Lemma run_pending t s cid ch : ca_run t s -> ca_auth s !! cid = Some ch -> pending_origin t s cid ch.
Proof.
  intros Hrun. revert cid ch. induction Hrun as [|t s e q Hrun IH Ht|t s Hrun IH]; intros cid ch Hl;
    [by cbn in Hl; rewrite lookup_empty in Hl| |by cbn in Hl; rewrite lookup_empty in Hl].
  pose proof (run_ids t s Hrun) as Hids. destruct (serve_step keys e q s) as [Hrows _].
  apply serve_pending in Hl as [[Hl Hnc]|(token & cert & c & -> & Hrep & Had & Hid & Hex)].
  - destruct (IH cid ch Hl) as [(newer & x & older & c & -> & Hx & Hid & Hex & Hn & cur & Hc & Hp)].
    destruct (step_cert _ _ _ _ _ Hids Hrows Hc) as (cur' & Hc' & _ & Hp' & _).
    split. exists (MkEvent s e q (serve keys e q s).2 :: newer), x, older, c. do 4 (split; [done|]).
    split; [by constructor|]. exists cur'. split; [done|]. congruence.
  - destruct (step_cert _ _ _ _ _ Hids Hrows (admitted_id _ _ _ _ Had)) as (cur' & Hc' & _ & Hp' & _).
    split. eexists [], _, t, c. split; [done|]. split; [exists token, cert; by cbn|]. do 2 (split; [done|]).
    split; [constructor|]. by exists cur'.
Qed.

(** What a session token given by the second step tells. *)
Lemma Authorized_inv e cid sig s r :
  (serve keys e (AuthorizeConfirm (Some (cid, sig))) s).2 = Authorized r ->
  exists ch c lic, ca_auth s !! cid = Some ch /\ ev_now e <= ac_expiresAt ch
    /\ GetCertByID (ac_certID ch) (ca_db s) = Some c /\ ed_verify (c_EnvIDPub c) (ac_nonce ch) sig = true
    /\ GetLicense (c_LicenseHash c) (ca_db s) = Some lic /\ a2_Permissions r = l_Permissions lic
    /\ t_Permissions (a2_SessionToken r) = l_Permissions lic /\ t_ExpiresAt (a2_SessionToken r) = ev_now e + sessionTokenTTL.
Proof.
  cbn [serve]. unfold auth_Step2. destruct (ca_auth s !! cid) as [ch|]; [|done].
  destruct (Z.ltb_spec (ac_expiresAt ch) (ev_now e)) as [|Hx]; [done|]. unfold auth_confirm, query.
  destruct (ev_db e 0); [done|]. destruct (GetCertByID (ac_certID ch) (ca_db s)) as [c|] eqn:Ec; [|done].
  destruct (ed_verify _ _ _) eqn:Ev; [|done]. cbn [negb]. destruct (cert_license e 1 c (ca_db s)) as [lic|] eqn:El; [|done].
  apply cert_license_ok in El as [_ El]. destruct (renew e c (ac_certID ch) (ca_db s)) as [d t]. unfold NewSessionToken.
  destruct (ev_token e) as [b|]; cbn; [|done]. intros [= <-]. exists ch, c, lic. by cbn.
Qed.

Lemma run_replies t s : ca_run t s -> Forall (fun y => x_reply y = (serve keys (x_env y) (x_req y) (x_pre y)).2) t.
Proof. induction 1; [constructor|by constructor|done]. Qed.

(** ** Revocation *)

Record locked (id : string) (until : Z) (s : CA) : Prop := {
  lk_present : id ∈ row_ids (ca_db s);
  lk_revoked : forall r, r ∈ certs (ca_db s) -> c_CertID (r_cert r) = id -> c_Status (r_cert r) = CertRevoked;
  lk_pending : forall cid ch, ca_auth s !! cid = Some ch -> ac_certID ch = id -> ac_expiresAt ch <= until;
}.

########

» **PROBLEM STATEMENT**: Look through the data above and return exactly the lines from the one that contains "r = l_Permissions lic" to the one that contains "cbn [serve]. unfold", inclusive, with nothing else.

» **SOLUTION TO THIS EXERCISE**:
    /\ GetLicense (c_LicenseHash c) (ca_db s) = Some lic /\ a2_Permissions r = l_Permissions lic
    /\ t_Permissions (a2_SessionToken r) = l_Permissions lic /\ t_ExpiresAt (a2_SessionToken r) = ev_now e + sessionTokenTTL.
Proof.
  cbn [serve]. unfold auth_Step2. destruct (ca_auth s !! cid) as [ch|]; [|done].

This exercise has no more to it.